For some, having to work from home during the COVID-19 pandemic was stressful. Parents balanced job duties while caring for children. Some struggled to set up a home office and adjust to new tools, like video conferencing. Lonely workdays at home added to social isolation. The line between work and life blurred.
For others, working from home was a boon—comfort, convenience, flexibility, no commuting or rush-hour traffic, no office-environment distractions. When the acute aspects of the pandemic receded, some who at first struggled began to settle into a work-from-home (WFH) groove and appreciated the newfound flexibility.
Then, bosses began calling their employees back to the office. Many made the argument that the return-to-office (RTO) policies and mandates were better for their companies; workers are more productive at the office, and face-to-face interactions promote collaboration, many suggested. But there’s little data to support that argument. Pandemic-era productivity is tricky to interpret, given that the crisis disrupted every aspect of life. Research from before the pandemic generally suggested remote work improves worker performance—though it often included workers who volunteered to WFH, potentially biasing the finding.
For a clearer look at the effect of RTO policies after the pandemic, two business researchers at the University of Pittsburgh examined a sample of firms on the S&P 500 list—137 of which had RTO mandates and 320 that clearly did not between June 2019 and January 2023. The researchers collected publicly available data on each company, including financial data and employee reviews. They then looked at what factors were linked to whether a firm implemented an RTO policy—such as the company’s size, financial constraints, and CEO characteristics—as well as the consequences of the RTO mandates—employee satisfaction and financial metrics of the firms.
Overall, the analysis, released as a pre-print, found that RTO mandates did not improve a firm’s financial metrics, but they did decrease employee satisfaction.
Drilling down, the data indicated that RTO mandates were linked to firms with male CEOs who had greater power in the company. Here, power is measured as the CEO’s total compensation divided by the average total compensation paid to the four highest-paid executives in the firm.
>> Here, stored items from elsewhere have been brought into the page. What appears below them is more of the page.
(** The number of replies of an event list that complete their turn. *)
Fixpoint successful_replies (evs : list Event) : nat :=
  match evs with
  | [] => 0
  | EvFetchDone _ o _ :: evs' =>
      (if succeeds o then 1 else 0) + successful_replies evs'
  | _ :: evs' => successful_replies evs'
  end.

Definition is_error (n : Node) : bool :=
  match n with
  | ErrorMsg _ => true
  | _ => false
  end.

(** The number of error messages in the chat. *)
Definition count_errors (l : list Node) : nat :=
  length (filter is_error l).

(** A turn from the question to the reply, with nothing in between: the
    text typed, what [fetch] gives, and the clock when the reply comes. *)
Record Submission : Type := mkSubmission {
  rawInput : jsstring;
  outcome : FetchOutcome;
  clock : jsstring
}.

Definition submitTurn (st : State) (s : Submission) : State :=
  match chiedi_start (set_domanda (rawInput s) st) with
  | (st1, Some p) => chiedi_resume p (outcome s) (clock s) st1
  | (st1, None) => st1
  end.

(** The turn that a submission adds to the history, if it adds one. *)
Definition submission_turn (s : Submission) : option Turn :=
  match trim (rawInput s) with
  | [] => None
  | _ :: _ =>
      turn_of (EvFetchDone (mkPending (trim (rawInput s)) 0) (outcome s)
                 (clock s))
  end.

Definition successful (s : Submission) : bool :=
  match submission_turn s with
  | Some _ => true
  | None => false
  end.

Fixpoint submission_turns (l : list Submission) : list Turn :=
  match l with
  | [] => []
  | s :: l' =>
      match submission_turn s with
      | Some t => t :: submission_turns l'
      | None => submission_turns l'
      end
  end.

(** The recognition events that end a capture session: a final result, an
    error, the end. *)
Definition is_terminal (ev : Event) : bool :=
  match ev with
  | EvResult _ true | EvError _ | EvEnd => true
  | _ => false
  end.

Definition terminal_events (evs : list Event) : nat :=
  length (filter is_terminal evs).

Definition is_toggle (ev : Event) : bool :=
  match ev with
  | EvToggleVoiceOutput => true
  | _ => false
  end.

(** What every request of a session is expected to carry. *)
Definition request_ok (sid : jsstring) (rq : Request) : Prop :=
  question rq <> []
  /\ is_trimmed (question rq) = true
  /\ session_id rq = sid
  /\ length (history rq) <= 10.

(** The typing indicators of the chat, by their numbers. *)
Fixpoint typing_ids (l : list Node) : list nat :=
  match l with
  | [] => []
  | TypingIndicator j :: l' => j :: typing_ids l'
  | _ :: l' => typing_ids l'
  end.

Definition is_typing_node (n : Node) : bool :=
  match n with
  | TypingIndicator _ => true
  | _ => false
  end.

(** What a successful reply adds to the chat after the message of the
    assistant: the suggestions when there are some, the metrics when the
    reply has a response time. *)
Definition reply_boxes (data : ReplyPayload) : list Node :=
  (match suggerimenti data with
   | SuggArray ((_ :: _) as l) => [SuggestionBox l]
   | _ => []
   end)
  ++ (match tempo_risposta data with
      | TempoNumber => [MetricsBox]
      | _ => []
      end).

(** The badge of [createAIMessage]. *)
Definition badge_of (data : ReplyPayload) : option jsstring :=
  match intent data with
  | Some ((_ :: _) as i) =>
      if list_eq_dec N.eq_dec i (js "generale") then None else Some i
  | _ => None
  end.

(** One when the widget is listening. *)
Definition listening_bit (st : State) : nat :=
  if isListening st then 1 else 0.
Before the analysis, the researchers hypothesized that RTO mandates may be used to blame employees for poor firm performance. But, companies that have institutional ownership—such as hedge funds or endowments—would not fall for such a “blame game” and would thus would be less likely to implement an RTO mandate. The data supported those hypotheses. Firms with weaker stock performance before employees were able to return to the office were more likely to enforce RTO mandates. However, institutional ownership decreased the probability of RTO mandates.
Although CEOs often justified RTO mandates by arguing it will improve the company’s performance, “Results of our determinant analyses are consistent with managers using RTO mandates to reassert control over employees and blame employees as a scapegoat for bad firm performance,” the researchers concluded.
Unsurprisingly, the researchers also found that RTO mandates were linked to decreases in employee satisfaction. Specifically, after an RTO mandate, employees’ ratings significantly declined on overall job satisfaction, work-life balance, senior management, and corporate culture. But their ratings of factors unrelated to RTO did not change, indicating that the RTO mandate was driving dissatisfaction.
The study has limitations, including a short time frame to look at long-term outcomes of RTO policies and a time frame that overlapped with a labor shortage. Worker responses may be different in a tight labor market. Still, the study adds some data to the ongoing debate—and feuds—over RTO policies.